Vol.37 No.Supplement

ワークショップ
ワークショップ2
胆・膵・消化管疾患における造影エコー法の位置づけ

(S263)

胆嚢隆起性病変に対するSonazoidを用いた造影超音波検査の有用性

Usefulness of enhanced contrast ultrasonography using Sonazoid to gallbladder tumors.

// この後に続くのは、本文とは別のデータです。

(** C7: [open] and [close]. Opening a name of the directory, whatever its type
    (clock, directory or file), returns the lowest free descriptor from 2 on
    and puts there a block with the type's operations: a file's with its inode
    and position 0, the directory's with position 0 and the number of entries
    as its flags, the clock's with the position that was on the stack. Closing
    that descriptor returns 0, calls the type's close and leaves the process
    table as it was but for the block, which is free: the next open gets the
    same descriptor. The only other change is the processor's flag and the
    clock's ports. *)
Theorem open_close_roundtrip s fname d i :
  tables_filled s -> named s fname d -> lowest_free s i ->
  (file_type d = TYPE_RTC /\ no_clock s \/ file_type d = TYPE_DIR /\ dir_count_ok s \/
   file_type d = TYPE_FILE) ->
  wp (open (Some fname)) (fun fd s' =>
    fd = i /\ quiet (with_cur_fd i (opened_block s d) s) s' /\
    wp (close fd) (fun r s'' => r = 0 /\
      quiet (with_cur_fd i (free_fd (opened_block s d)) s) s'' /\ lowest_free s'' i) s') s.
Proof.
  intros T Hn L Hty. unfold open, opened_block. wp_pure.
  eapply wp_quiet; [apply quietly_cli|]. intros _ s1 Q1.
  apply (tables_quiet _ _ Q1) in T. pose proof (lowest_free_quiet _ _ _ Q1 L) as L1.
  pose proof (named_quiet _ _ _ _ Q1 Hn) as Hn1.
  eapply wp_bind_Ret; [by apply read_dentry_named|]. cbv beta iota.
  change (negb (SUCCESS =? 0)) with false. cbv iota zeta.
  assert (Hgoal : forall m blk, wp m (fun r s' => r = i /\ quiet (with_cur_fd i blk s1) s' /\
      wp (close r) (fun r' s'' => r' = 0 /\ quiet (with_cur_fd i (free_fd blk) s1) s'') s') s1 ->
    wp m (fun fd s' => fd = i /\ quiet (with_cur_fd i blk s) s' /\
      wp (close fd) (fun r s'' => r = 0 /\ quiet (with_cur_fd i (free_fd blk) s) s'' /\
        lowest_free s'' i) s') s1).
  { intros m blk Hm. eapply wp_mono; [exact Hm|]. cbv beta. intros r s2 (-> & Q2 & Hw).
    split; [done|]. split; [etransitivity; [by apply quiet_with_cur_fd|exact Q2]|].
    eapply wp_mono; [exact Hw|]. cbv beta. intros r s3 [-> Q3]. split; [done|].
    assert (Q : quiet (with_cur_fd i (free_fd blk) s) s3)
      by (etransitivity; [by apply quiet_with_cur_fd|exact Q3]).
    split; [exact Q|]. by eapply lowest_free_freed. }
  destruct Hty as [[-> Hc]|[[-> Hc]| ->]]; cbn [Z.eqb TYPE_RTC TYPE_DIR TYPE_FILE];
    apply Hgoal.
  - change (clock_block s d) with (clock_block s1 d).
    eapply (open_close_driver rtc_table rtc_open rtc_close no_clock clock_block);
      [|done|apply T|done|done]. by eapply no_clock_quiet.
  - replace (directory_block s d) with (directory_block s1 d)
      by (unfold directory_block; by rewrite (draws_fs _ _ (quiet_draws _ _ Q1))).
    eapply (open_close_driver dir_table directory_open directory_close dir_count_ok directory_block);
      [|done|apply T|done|done]. by eapply dir_count_quiet.
  - change (file_block s d) with (file_block s1 d).
    eapply (open_close_driver file_table file_open file_close (fun _ => True) file_block);
      [done|done|apply T|done|done].
Qed.
End client.

Section full_table.
Context {P : Platform}.
Implicit Types (s : kstate).
Lemma wp_increment_history t pid base size row s (Q : unit -> kstate -> Prop) :
  current_terminal (s_term s) = t -> history_ready t pid base size s ->
  (forall k', pushed pid base size row (s_kbd s) k' ->
     Q tt (set s_kbd (fun _ => k') s)) ->
  wp increment_history_indices Q (with_hist pid base row s).
Proof.
  intros Ht H HQ. pose proof (hr_base_range _ _ _ _ _ H) as Hb.
  destruct (hr_entry _ _ _ _ _ H) as (r & Hr & Hlen). pose proof (hist_at_range _ _ _ _ Hr).
  pose proof (lget_range _ _ _ (hr_base _ _ _ _ _ H)).
  pose proof (lget_range _ _ _ (hr_size _ _ _ _ _ H)).
  destruct (hr_index _ _ _ _ _ H) as [hi Hi]. pose proof (lget_range _ _ _ Hi).
  unfold increment_history_indices. wp_pure.
  eapply wp_get_displayed_pid; [exact Ht|apply H|].
  unfold get_historyBASE, put_historyBASE, put_historyIDX, get_historySIZE,
    put_historySIZE, get_kbd, kbd_set, NUM_HISTORY_BUFFERS.
  wp_pures. eapply wp_aget_Some; [exact (hr_base _ _ _ _ _ H)|].
  wp_pures. apply wp_aset; [done|]. wp_pures. eapply wp_aget_Some.
  { upd. rewrite lget_insert by done. by rewrite decide_True. }
  wp_pures. apply wp_aset; [done|]. wp_pures.
  eapply wp_aget_Some; [exact (hr_size _ _ _ _ _ H)|].
  assert (Hres : forall k' v,
    set historySIZE (fun _ => <[Z.to_nat pid := v]> (historySIZE (s_kbd s)))
      (set historyIDX (fun _ => <[Z.to_nat pid := Z.rem (base + 1) 20]> (historyIDX (s_kbd s)))
        (set historyBASE (fun _ => <[Z.to_nat pid := Z.rem (base + 1) 20]>
           (historyBASE (s_kbd s))) (s_kbd (with_hist pid base row s)))) = k' ->
    v = (if size <? 20 then size + 1 else size) ->
    pushed pid base size row (s_kbd s) k').
  { intros k' v <- ->. constructor; upd.
    - apply kbd_ext; upd; done.
    - by eapply (with_hist_get s pid base r).
    - intros pid' j ?? Hne. apply (with_hist_other s pid base row pid' j); lia || done.
    - rewrite lget_insert by done. by rewrite decide_True.
    - rewrite lget_insert by done. by rewrite decide_True.
    - rewrite lget_insert by done. by rewrite decide_True. }
  destruct (Z.ltb_spec size 20).
  - wp_pures. apply wp_aset; [done|]. wp_pures.
    match goal with |- Q _ ?s1 => change (Q tt (set s_kbd (fun _ => s_kbd s1) s)) end.
    apply HQ. eapply Hres; [reflexivity|done].
  - wp_pures.
    match goal with |- Q _ ?s1 => change (Q tt (set s_kbd (fun _ => s_kbd s1) s)) end.
    apply HQ. eapply (Hres _ size); [|done]. apply kbd_ext; unfold with_hist; upd; try done.
    apply list_insert_id. pose proof (hr_size _ _ _ _ _ H) as Hz.
    unfold lget in Hz. by case_decide.
Qed.

(** ** Reading the buffer *)

Lemma wp_keyboard_read_loop t row rest s : forall u v n (Q : Z * list Z -> kstate -> Prop),
  current_terminal (s_term s) = t -> lget (buffer (s_kbd s)) t = Some row ->
  row = u ++ v ++ 10 :: rest -> Forall (fun c => c <> 10 /\ c <> 0) v ->
  (length u + length v <= 127)%nat -> (length v < n)%nat ->
  Q (Z.of_nat (length u + length v), v ++ [10]) s ->
  wp (keyboard_read_loop n (Z.of_nat (length u))) Q s.
Proof.
  intros u v. revert u. induction v as [|c v IH]; intros u n Q Ht Hr Hrow Hv Hlen Hn HQ;
    (destruct n as [|n]; [cbn in Hn; lia|]); cbn [keyboard_read_loop];
    unfold get_current_terminal; wp_pures; rewrite Ht.
  - eapply wp_get_buffer; [exact Hr| |].
    { rewrite Hrow, lget_app, decide_False, Z.sub_diag by lia. reflexivity. }
    wp_pures. rewrite Nat.add_0_r in HQ. exact HQ.
  - apply Forall_cons in Hv as [[Hc10 Hc0] Hv]. cbn [length] in *.
    eapply wp_get_buffer; [exact Hr| |].
    { rewrite Hrow, lget_app, decide_False, Z.sub_diag by lia. reflexivity. }
    rewrite (proj2 (Z.eqb_neq c 10)), (proj2 (Z.eqb_neq c 0)) by done. cbn [orb].
    unfold MAX_BUFFER_SIZE. rewrite (proj2 (Z.eqb_neq _ _)) by lia. wp_pure.
    replace (Z.of_nat (length u) + 1) with (Z.of_nat (length (u ++ [c])))
      by (rewrite length_app; cbn [length]; lia).
    apply IH; [done|done| |done|rewrite length_app; cbn [length]; lia|lia|].
    { rewrite Hrow. by rewrite <-!app_assoc. }
    wp_pures. rewrite length_app. cbn [length].
    replace (length u + 1 + length v)%nat with (length u + S (length v))%nat by lia. exact HQ.
Qed.

(** The row with its line feed. *)
Lemma newline_row l :
  line_size l <= 127 ->
  <[Z.to_nat (line_size l) := 10]> (line_row l) =
    line_text l ++ 10 :: replicate (127 - length (line_text l)) 0.
Proof.
  unfold line_size, line_row. intros. rewrite Nat2Z.id.
  replace (128 - length (line_text l))%nat with (S (127 - length (line_text l))) by lia.
  cbn [replicate]. by rewrite insert_app_r_alt, Nat.sub_diag.
Qed.

(** The read buffer of [t] is [row], and its reader waits. *)
Record reader_waits (t : Z) (row : list Z) s : Prop := {
  rw_switch : lget (return_switch (s_term s)) t = Some SWITCH_ON;
  rw_buffer : lget (read_buffer (s_term s)) t = Some row;
  rw_length : length row = 128%nat;
}.

Lemma wp_terminal_return t l row s (Q : unit -> kstate -> Prop) :
  current_terminal (s_term s) = t -> reader_waits t row s ->
  lget (buffer (s_kbd s)) t =
    Some (line_text l ++ 10 :: replicate (127 - length (line_text l)) 0) ->
  line_size l <= 127 -> Forall char_ok (line_text l) -> plain l ->
  Q tt (set s_term (set return_switch (<[Z.to_nat t := 0]>))
    (set s_term (set read_buffer (<[Z.to_nat t :=
      line_text l ++ 10 :: drop (S (length (line_text l))) row]>)) s)) ->
  wp terminal_return Q s.
Proof.
  intros Ht [Hsw Hbuf Hlen] Hrow Hsz Hok Hpl HQ. unfold line_size in Hsz.
  unfold terminal_return, get_current_terminal. wp_pures. rewrite Ht.
  eapply wp_aget_Some; [exact Hsw|]. rewrite Z.eqb_refl. unfold keyboard_read.
  change (MAX_BUFFER_SIZE <? 1) with false. wp_pures.
  eapply (wp_keyboard_read_loop t _ (replicate (127 - length (line_text l)) 0) s []
    (line_text l)); [done|exact Hrow|done| |cbn [length]; lia|unfold MAX_BUFFER_SIZE; lia|].
  { unfold plain in Hpl. rewrite Forall_forall in *. intros c Hc. split; [by apply Hpl|].
    destruct (Hok c Hc). lia. }
  wp_pures. cbn [snd]. eapply wp_aget_Some; [exact Hbuf|].
  rewrite (proj2 (Nat.leb_le _ _)) by (rewrite length_app; cbn [length]; lia).
  wp_pures. apply wp_aset; [by eapply lget_range|]. unfold term_set. wp_pures.
  unfold set_return_switch. cbn [Z.eqb orb]. unfold get_current_terminal, put_return_switch, term_set.
  wp_pures. upd. rewrite Ht. apply wp_aset; [upd; by eapply lget_range|]. wp_pures.
  rewrite length_app, <-app_assoc, Nat.add_1_r in *. exact HQ.
Qed.

(** ** Enter *)

Definition empty_line : line := mk_line [] [].

(** The terminals' state after terminal [t] delivered [bs]. *)
Definition delivered (t : Z) (bs row : list Z) (k : term_t) : term_t :=
  set return_switch (<[Z.to_nat t := 0]>)
    (set read_buffer (<[Z.to_nat t := bs ++ drop (length bs) row]>) k).

(** The history of [k'] is the one of [k], with the line if it is not empty. *)
Definition remembered (pid base size : Z) (l : line) (k k' : kbd_t) : Prop :=
  match line_text l with
  | [] => k' = k
  | _ => pushed pid base size (line_row l) k k'
  end.

(** What Enter does to the terminals' state: the reader that waits gets the
    line, and nothing happens to it without a reader. *)
Definition answers (t : Z) (l : line) (f : term_t -> term_t) s : Prop :=
  (exists row, reader_waits t row s /\ f = delivered t (line_text l ++ [10]) row) \/
  (exists v, lget (return_switch (s_term s)) t = Some v /\ v <> SWITCH_ON /\
     f = (fun k => k)).

Lemma answers_term t l f s s' : s_term s' = s_term s -> answers t l f s -> answers t l f s'.
Proof.
  intros E [(row & [] & ->)|(v & Hv & Hne & ->)]; [left|right].
  - exists row. split; [|done]. constructor; by rewrite ?E.
  - exists v. by rewrite E.
Qed.

Lemma answers_current t l f s k :
  answers t l f s -> current_terminal (f k) = current_terminal k.
Proof. by intros [(row & _ & ->)|(v & _ & _ & ->)]. Qed.

(** [terminal_return] answers the reader or moves to the next line. *)
Lemma wp_terminal_return_answers t l f pv s (Q : unit -> kstate -> Prop) :
  current_terminal (s_term s) = t -> answers t l f s -> video_at s pv -> cursor_ok s ->
  lget (buffer (s_kbd s)) t =
    Some (line_text l ++ 10 :: replicate (127 - length (line_text l)) 0) ->
  line_size l <= 127 -> Forall char_ok (line_text l) -> plain l ->
  (forall s', draws (set s_term f s) s' -> cursor_ok s' -> Q tt s') ->
  wp terminal_return Q s.
Proof.
  intros Ht Ha Hv Hc Hrow Hsz Hok Hpl HQ. destruct Ha as [(row & Hrw & ->)|(v & Hsw & Hne & ->)].
  - eapply wp_terminal_return; try done.
    apply HQ; [|by eapply cursor_ok_scr; [|exact Hc]].
    constructor; unfold delivered; upd; try done.
    by rewrite length_app, Nat.add_1_r, <-app_assoc.
  - replace (set s_term (fun k => k) s) with s in HQ by (by destruct s).
    unfold terminal_return, get_current_terminal. wp_pures. rewrite Ht.
    eapply wp_aget_Some; [exact Hsw|]. rewrite (proj2 (Z.eqb_neq _ _)) by done.
    destruct (v =? SWITCH_OFF); [|wp_pures; by apply HQ]. wp_pure.
    eapply (wp_next_line _ pv); [done|apply Hc|]. intros s1 D1 X1 Y1 _.
    eapply wp_quiet; [apply quietly_cursor_update|]. intros [] s2 [D2 E2 _ _].
    pose proof (cursor_row _ Hc).
    apply HQ; [by transitivity s1|constructor; unfold pos; rewrite E2; lia].
Qed.
(* ===== verification/HaltSpec.v ===== *)
(** * The end of a process *)
From S2P Require Import Prelude State Monad Logic Screen Proc ProcSpec Fs Terminal Keyboard EditorSpec KeyboardSpec Interrupts Syscalls PagingSpec SchedSpec Kernel Demo DriverSpec InputSpec ProcessSpec.

Section halt.
Context {P : Platform}.
Variable on_irq : irq -> M unit.
Implicit Types (s : kstate).

(** [deschedule] pops the top of the running terminal's schedule. *)
Definition descheduled (t top : Z) (sc : sched_t) : sched_t :=
  set schedule_top (<[Z.to_nat t := top - 1]>)
    (set schedule_esp (row_set t (top - 1) 0)
      (set schedule_ebp (row_set t (top - 1) 0)
        (set schedule_stack (row_set t (top - 1) 0) sc))).

Lemma wp_deschedule s c top (Q : unit -> kstate -> Prop) :
  let t := current_process (s_sched s) in
  slot (s_sched s) t c -> lget (schedule_top (s_sched s)) t = Some top ->
  Q tt (set s_sched (descheduled t top) s) -> wp deschedule Q s.
Proof.
  intros t [(top' & Ht & Hne & Hp & He & Hb & _)] Htop HQ. rewrite Htop in Ht. injection Ht as <-.
  unfold deschedule, get_current_process, get_schedule_top. wp_pures. fold t.
  eapply wp_aget_Some; [exact Htop|]. cbv beta zeta. wp_pures.
  eapply wp_put_schedule_stack; [exact Hp|]. wp_pures.
  eapply wp_put_schedule_ebp; [upd; exact Hb|]. wp_pures.
  eapply wp_put_schedule_esp; [upd; exact He|].
  apply wp_put_schedule_top; [upd; by eapply lget_range|].
  rewrite !set_sched_twice. exact HQ.
Qed.

(** What the parent's [execute] returns. *)
Lemma halt_eax_value status :
  halt_eax status = if decide (halt_status_register = AL) then 0 else u8 status.
Proof. unfold halt_eax. by destruct halt_status_register. Qed.

Lemma halt_eax_0 : halt_eax 0 = 0.
Proof. rewrite halt_eax_value. by case_decide. Qed.

(** Process [p], a child of [q] started from the stack [stack_pos b], is gone:
    its number is free, the parent is current, with its kernel stack and its 4
    MB, and the stack pointer is the one [execute] was called with. *)
Record released (p q top : Z) (b pb : pcb_t) s s' : Prop := {
  re_current : current_pid (s_proc s') = q;
  re_count : num_active_processes (s_proc s') = num_active_processes (s_proc s) - 1;
  re_free : pcb_at s' p = Some (set pcb_pid (fun _ => -1) b);
  re_others : forall r, 0 <= r -> r <> p -> pcb_at s' r = pcb_at s r;
  re_tables : optables (s_proc s') = optables (s_proc s);
  re_esp0 : tss (s_hw s') = set esp0 (fun _ => u32 (pcb_esp pb)) (tss (s_hw s));
  re_stack : cpu_esp (s_hw s') = stack_pos b;
  re_if : eflags_if (s_hw s') = true;
  re_pag : s_pag s' = mk_pag (<[32%nat := program_page q]> (process_pages (s_pag s)))
    (process_tables (s_pag s)) (paging_on (s_pag s)) false;
  re_sched : s_sched s' = descheduled (current_process (s_sched s)) top (s_sched s);
  re_rest : s_scr s' = s_scr s /\ s_term s' = s_term s /\ s_kbd s' = s_kbd s /\
    s_rtc s' = s_rtc s /\ s_irq s' = s_irq s /\ s_fs s' = s_fs s /\ s_mem s' = s_mem s;
}.

Lemma for_pcb_close s : for_up 2 FDT_SIZE pcb_close s = Ret tt s.
Proof. reflexivity. Qed.

Lemma program_directory_switch p q :
  <[32%nat := program_page q]> (program_directory p) = program_directory q.
Proof.
  unfold program_directory.
  rewrite (list_insert_insert_ne _ 32 33 (program_page q)) by done.
  by rewrite list_insert_insert_eq.
Qed.

Lemma released_runs p q top b pb s s' vid :
  released p q top b pb s s' -> runs_program s p vid -> runs_program s' q vid.
Proof.
  intros R [R1 R2 R3]. constructor; rewrite (re_pag _ _ _ _ _ _ _ R);
    cbn [process_pages process_tables paging_on]; [|done..].
  rewrite R1. apply program_directory_switch.
Qed.

Lemma halt_releases s status b pb c top :
  let p := current_pid (s_proc s) in
  let q := pcb_parent b in
  pcb_at s p = Some b -> pcb_at s q = Some pb -> p <> q -> 0 <= q < 256 ->
  length (process_pages (s_pag s)) = 1024%nat ->
  slot (s_sched s) (current_process (s_sched s)) c ->
  lget (schedule_top (s_sched s)) (current_process (s_sched s)) = Some top ->
  exists s1, released p q top b pb s s1 /\
    halt on_irq status s =
      ((if q =? SENTINEL_PROCESS then exec_shell on_irq ;; ret tt else ret tt) ;;
       stop_with (ExecuteReturns (halt_eax status))) s1.
Proof.
  intros p q Hb Hpb Hne Hq Hl Hslot Htop. pose proof (pcb_at_range _ _ _ Hb) as Hp.
  set (tail := (if q =? SENTINEL_PROCESS then exec_shell on_irq ;; ret tt else ret tt) ;;
    stop_with (ExecuteReturns (halt_eax status))).
  enough (W : leads (fun o => exists s1, released p q top b pb s s1 /\ o = tail s1)
    (halt on_irq status) s) by (destruct W as (s1 & ? & ?); by exists s1).
  unfold halt, cli, hw_set, get_current_pid, proc_set, set_tss, pag_set, flush_tlb, destroy_pcb.
  wp_pures. eapply wp_get_pcb; [exact Hb|]. fold q. wp_pures.
  eapply wp_upd_pcb; [exact Hb|]. unfold proc_set. wp_pures.
  eapply wp_get_pcb.
  { unfold pcb_at. upd. unfold with_pcb. upd.
    rewrite lget_alter by (done || lia). case_decide as E; [by destruct (Hne E)|]. exact Hpb. }
  unfold hw_set. wp_pures. unfold wp at 1. rewrite for_pcb_close. wp_pures.
  name_state s1.
  assert (B1 : pcb_at s1 p = Some (set pcb_pid (fun _ => -1) b)).
  { transitivity (pcb_at (with_pcb p (set pcb_pid (fun _ => -1)) s) p);
      [unfold s1, pcb_at, with_pcb; by upd|by apply pcb_at_with_pcb_eq]. }
  assert (O1 : forall r, 0 <= r -> r <> p -> pcb_at s1 r = pcb_at s r).
  { intros r Hr Hrp. transitivity (pcb_at (with_pcb p (set pcb_pid (fun _ => -1)) s) r);
      [unfold s1, pcb_at, with_pcb; by upd|apply pcb_at_with_pcb_ne; congruence || done]. }
  apply wp_put_page; [unfold s1, with_pcb; upd; rewrite Hl; by split|].
  unfold pag_set, halted, hw_set. wp_pures.
  eapply wp_get_pcb; [unfold pcb_at, with_pages, s1, with_pcb; upd; exact B1|].
  unfold hw_set. wp_pures. eapply (wp_deschedule _ c top).
  { unfold with_pages, s1, with_pcb. upd. exact Hslot. }
  { unfold with_pages, s1, with_pcb. upd. exact Htop. }
  unfold sti, get_current_pid, hw_set. do 4 wp_pure.
  match goal with |- leads _ _ ?s2_ => exists s2_ end. split; [|done].
  constructor.
  all: unfold with_pages, s1, with_pcb; upd; try done.
  by rewrite u32_program_page by done.
Qed.
End halt.
(* ===== verification/FsProps.v ===== *)
(** * The file system: properties *)
From S2P Require Import Prelude State Monad Logic Strings Screen Proc ProcSpec Fs FsSpec Kernel Demo DriverSpec.

Section properties.
Context {P : Platform}.
Implicit Types (s : kstate).

Lemma file_read_Ret s fd blk size len :
  cur_fd s fd = Some blk -> file_ok (s_fs s) (fd_inode blk) size ->
  0 <= file_position blk <= size ->
  let '(r, n, pos') := read_plan size (file_position blk) (u32 len) in
  exists bs, file_bytes (s_fs s) (fd_inode blk) (file_position blk) (Z.to_nat n) = Some bs /\
    file_read fd len s =
      Ret (r, bs) (with_cur_fd fd (set file_position (fun _ => pos') blk) s).
Proof.
  intros Hfd F Hpos.
  destruct (read_plan size (file_position blk) (u32 len)) as [[r n] pos'] eqn:Hplan.
  assert (H : wp (file_read fd len) (fun v s' => exists bs,
    file_bytes (s_fs s) (fd_inode blk) (file_position blk) (Z.to_nat n) = Some bs /\
    v = (r, bs) /\ s' = with_cur_fd fd (set file_position (fun _ => pos') blk) s) s).
  { eapply wp_file_read; [done|done|done|]. intros bs. rewrite Hplan. eauto. }
  apply wp_Ret in H as (v & s' & -> & bs & Hbs & -> & ->). eauto.
Qed.

(** C5: what a read of an open file does, in every case. With [size] bytes in
    the file and the descriptor at [file_position], the call returns (never
    faults), gives the result and the bytes of [read_plan], taken in order
    from the blocks of the inode, and changes nothing but the position: the
    bytes asked for if they are there; all of the file, with one byte more,
    when a longer read starts at its beginning; 0 otherwise, with the position
    left where it was. *)
Theorem file_read_cases s fd blk size len :
  cur_fd s fd = Some blk -> file_ok (s_fs s) (fd_inode blk) size ->
  0 <= file_position blk <= size ->
  let '(r, n, pos') := read_plan size (file_position blk) (u32 len) in
  exists bs, file_bytes (s_fs s) (fd_inode blk) (file_position blk) (Z.to_nat n) = Some bs /\
    file_read fd len s =
      Ret (r, bs) (with_cur_fd fd (set file_position (fun _ => pos') blk) s).
Proof. apply file_read_Ret. Qed.

(** [k] reads of [len] bytes, one after another: the bytes the program gets. *)
Fixpoint read_chunks (k : nat) (fd len : Z) : M (list Z) :=
  match k with
  | O => ret []
  | S k =>
      r <- file_read fd len ;;
      rest <- read_chunks k fd len ;;
      ret (take (Z.to_nat (fst r)) (snd r) ++ rest)
  end.

Lemma with_position_twice s fd blk p p' :
  with_cur_fd fd (set file_position (fun _ => p) (set file_position (fun _ => p') blk))
    (with_cur_fd fd (set file_position (fun _ => p') blk) s) =
  with_cur_fd fd (set file_position (fun _ => p) blk) s.
Proof. rewrite with_cur_fd_twice. by destruct blk. Qed.

(** Chunks from a position past the start. *)
Lemma read_chunks_from size len k : forall s fd blk q,
  cur_fd s fd = Some blk -> file_ok (s_fs s) (fd_inode blk) size ->
  0 < len <= size -> file_position blk = q * len -> 1 <= q -> q * len <= size ->
  size / len - q <= Z.of_nat k ->
  exists bs, file_bytes (s_fs s) (fd_inode blk) (q * len)
      (Z.to_nat ((size / len - q) * len)) = Some bs /\
    read_chunks k fd len s =
      Ret bs (with_cur_fd fd (set file_position (fun _ => size / len * len) blk) s).
Proof.
  induction k as [|k IH]; intros s fd blk q Hfd F Hlen Hpos Hq Hqs Hk.
  { assert (Hd : size / len = q).
    { pose proof (Z.div_le_lower_bound size len q ltac:(lia)). lia. }
    rewrite Hd, Z.sub_diag. exists []. split; [done|]. cbn [read_chunks].
    rewrite <-Hpos, set_position_same. unfold with_cur_fd. by rewrite with_fd_same. }
  pose proof (fo_range _ _ _ F). cbn [read_chunks].
  pose proof (file_read_Ret s fd blk size len Hfd F ltac:(lia)) as Hr.
  rewrite u32_small in Hr by lia. unfold read_plan in Hr.
  rewrite (proj2 (Z.eqb_neq size 0)), (proj2 (Z.ltb_ge size _)) in Hr by lia. cbn [orb] in Hr.
  destruct (Z.leb_spec len (size - file_position blk)) as [Hfit|Hfit].
  - destruct Hr as (bs & Hbs & Hr). rewrite Hpos in Hr, Hbs.
    replace (q * len + len) with ((q + 1) * len) in Hr by lia.
    set (s1 := with_cur_fd fd (set file_position (fun _ => (q + 1) * len) blk) s) in *.
    set (blk1 := set file_position (fun _ => (q + 1) * len) blk) in *.
    assert (Hfd1 : cur_fd s1 fd = Some blk1).
    { unfold s1. pose proof (fd_at_range _ _ _ _ Hfd) as [_ ?].
      rewrite (cur_fd_with _ _ _ blk) by done. by rewrite decide_True. }
    assert (q + 1 <= size / len) by (apply Z.div_le_lower_bound; lia).
    destruct (IH s1 fd blk1 (q + 1)) as (bs' & Hbs' & Hr'); try done; try lia.
    exists (bs ++ bs'). split.
    + assert (0 <= (size / len - (q + 1)) * len) by (apply Z.mul_nonneg_nonneg; lia).
      replace (Z.to_nat ((size / len - q) * len))
        with (Z.to_nat len + Z.to_nat ((size / len - (q + 1)) * len))%nat by lia.
      rewrite file_bytes_app, Hbs. cbn [mbind option_bind].
      rewrite Z2Nat.id by lia. replace (q * len + len) with ((q + 1) * len) by lia.
      change (s_fs s) with (s_fs s1). change (fd_inode blk) with (fd_inode blk1).
      by rewrite Hbs'.
    + erewrite bind_Ret by exact Hr. cbv beta. erewrite bind_Ret by exact Hr'.
      unfold ret. cbn [fst snd]. pose proof (file_bytes_length _ _ _ _ _ Hbs) as Hl.
      rewrite firstn_all2 by lia. f_equal. unfold blk1, s1. apply with_position_twice.
  - rewrite (proj2 (Z.eqb_neq (file_position blk) 0)) in Hr by nia.
    destruct Hr as (bs & Hbs & Hr). rewrite set_position_same in Hr.
    unfold with_cur_fd at 1 in Hr. rewrite with_fd_same in Hr by exact Hfd.
    assert (Hd : size / len = q).
    { symmetry. apply Z.div_unique with (size - q * len); [left; lia|lia]. }
    destruct (IH s fd blk q) as (bs' & Hbs' & Hr'); try done; try lia.
    exists bs'. split; [done|]. erewrite bind_Ret by exact Hr.
    erewrite bind_Ret by exact Hr'. done.
Qed.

塩澤 克彦1, 小川 眞広1, 阿部 真久1, 松本 直樹1, 山本 敏樹1, 廣井 喜一1, 森山 光彦1, 高山 忠利2, 絹川 典子3, 杉谷 雅彦3

Katsuhiko SHIOZAWA1, Masahiro OGAWA1, Masahisa ABE1, Naoki MATSUMOTO1, Toshiki YAMAMOTO1, Yoshikazu HIROI1, Mitsuhiko MORIYAMA1, Tadatoshi TAKAYAMA2, Noriko KINUKAWA3, Masahiko SUGITANI3

1駿河台日本大学病院内科, 2日本大学医学部付属板橋病院外科, 3駿河台日本大学病院病理

1Department of Internal Medicine, Surugadai Nihon University, Tokyo, Japan, 2Department of Surgery, Nihon University Itabashi, Tokyo, Japan, 3Department of Pathology, Surugadai Nihon University, Tokyo, Japan

キーワード :

【目的】
造影超音波検査が開始し約10年間が経過し第二世代の超音波造影剤も出現し広く臨床で使用されるようになった.第二世代の超音波造影剤Sonazoidは,造影剤を非破壊で映像化することが可能であり,特に高周波プローブでも観察が可能なため詳細な血流情報が得られるようになった点がこれまでと大きな相違点と考えられる.実際の臨床の場では,肝腫瘤性病変のみが保険適応となっているがその際観察される胆嚢壁の血流情報もこれまでと異なり詳細な情報を与えてくれることが確認されている.そこで今回我々は,肝腫瘤性病変または転移性肝癌の精査目的でSonazoidを用いた造影超音波検査が施行された胆嚢隆起性病変の切除症例について造影検査の結果と組織学的所見の検討を行なったので報告する.
【方法】
対象は,2007年1月〜2009年12月までの2年間に駿河台日本大学病院において肝腫瘤性病変並存胆嚢疾患に対してSonazoidを用いた造影超音波検査が施行された切除症例30症例とした.使用装置:GEヘルスケア社製LOGIQ7,E9,使用探触子9L,造影方法:sonazoid0.015ml/kgまたは0.5ml/bodyの急速静注で行い撮影はCPI (Coded phase inversion mode),またはphase inversionのTissue harmonicを用いた.
【結果】
病理組織所見で胆のう癌4症例(m癌1例,SS癌3例),慢性胆嚢炎17例,胆嚢腺筋腫症1例,コレステロールポリープ5例,過形成ポリープ1例,胆石13症例である.いずれの隆起性病変も造影効果を認めるもののこれまでのLevovistの造影と異なりSonazoidの造影は,フレームレートが早くさらに高周波プローブによる詳細な観察が出来る点で明らかに優れていた.造影検査は,内腔の腫瘍部の形態を的確に描出し,漿膜の変化を詳細に観察できるため胆嚢癌の漿膜外浸潤判定をより確実なものとするため癌の診断や深達度診断に役立つことが推測された.
【まとめ】
胆嚢疾患は腫瘍性病変のほかに炎症性病変の頻度も高く,確実に偽病変と腫瘍性病変の鑑別を行なえる点で造影超音波検査は優れていた.またSonazoidを用いた造影検査はこれまでとは異なり高フレームレート,高分解能な造影検査を可能とし診断能の改善に貢献すると考えられた.今後装置の改良や造影剤の保険適応の拡大によりさらに有用な検査法になりえると思われた.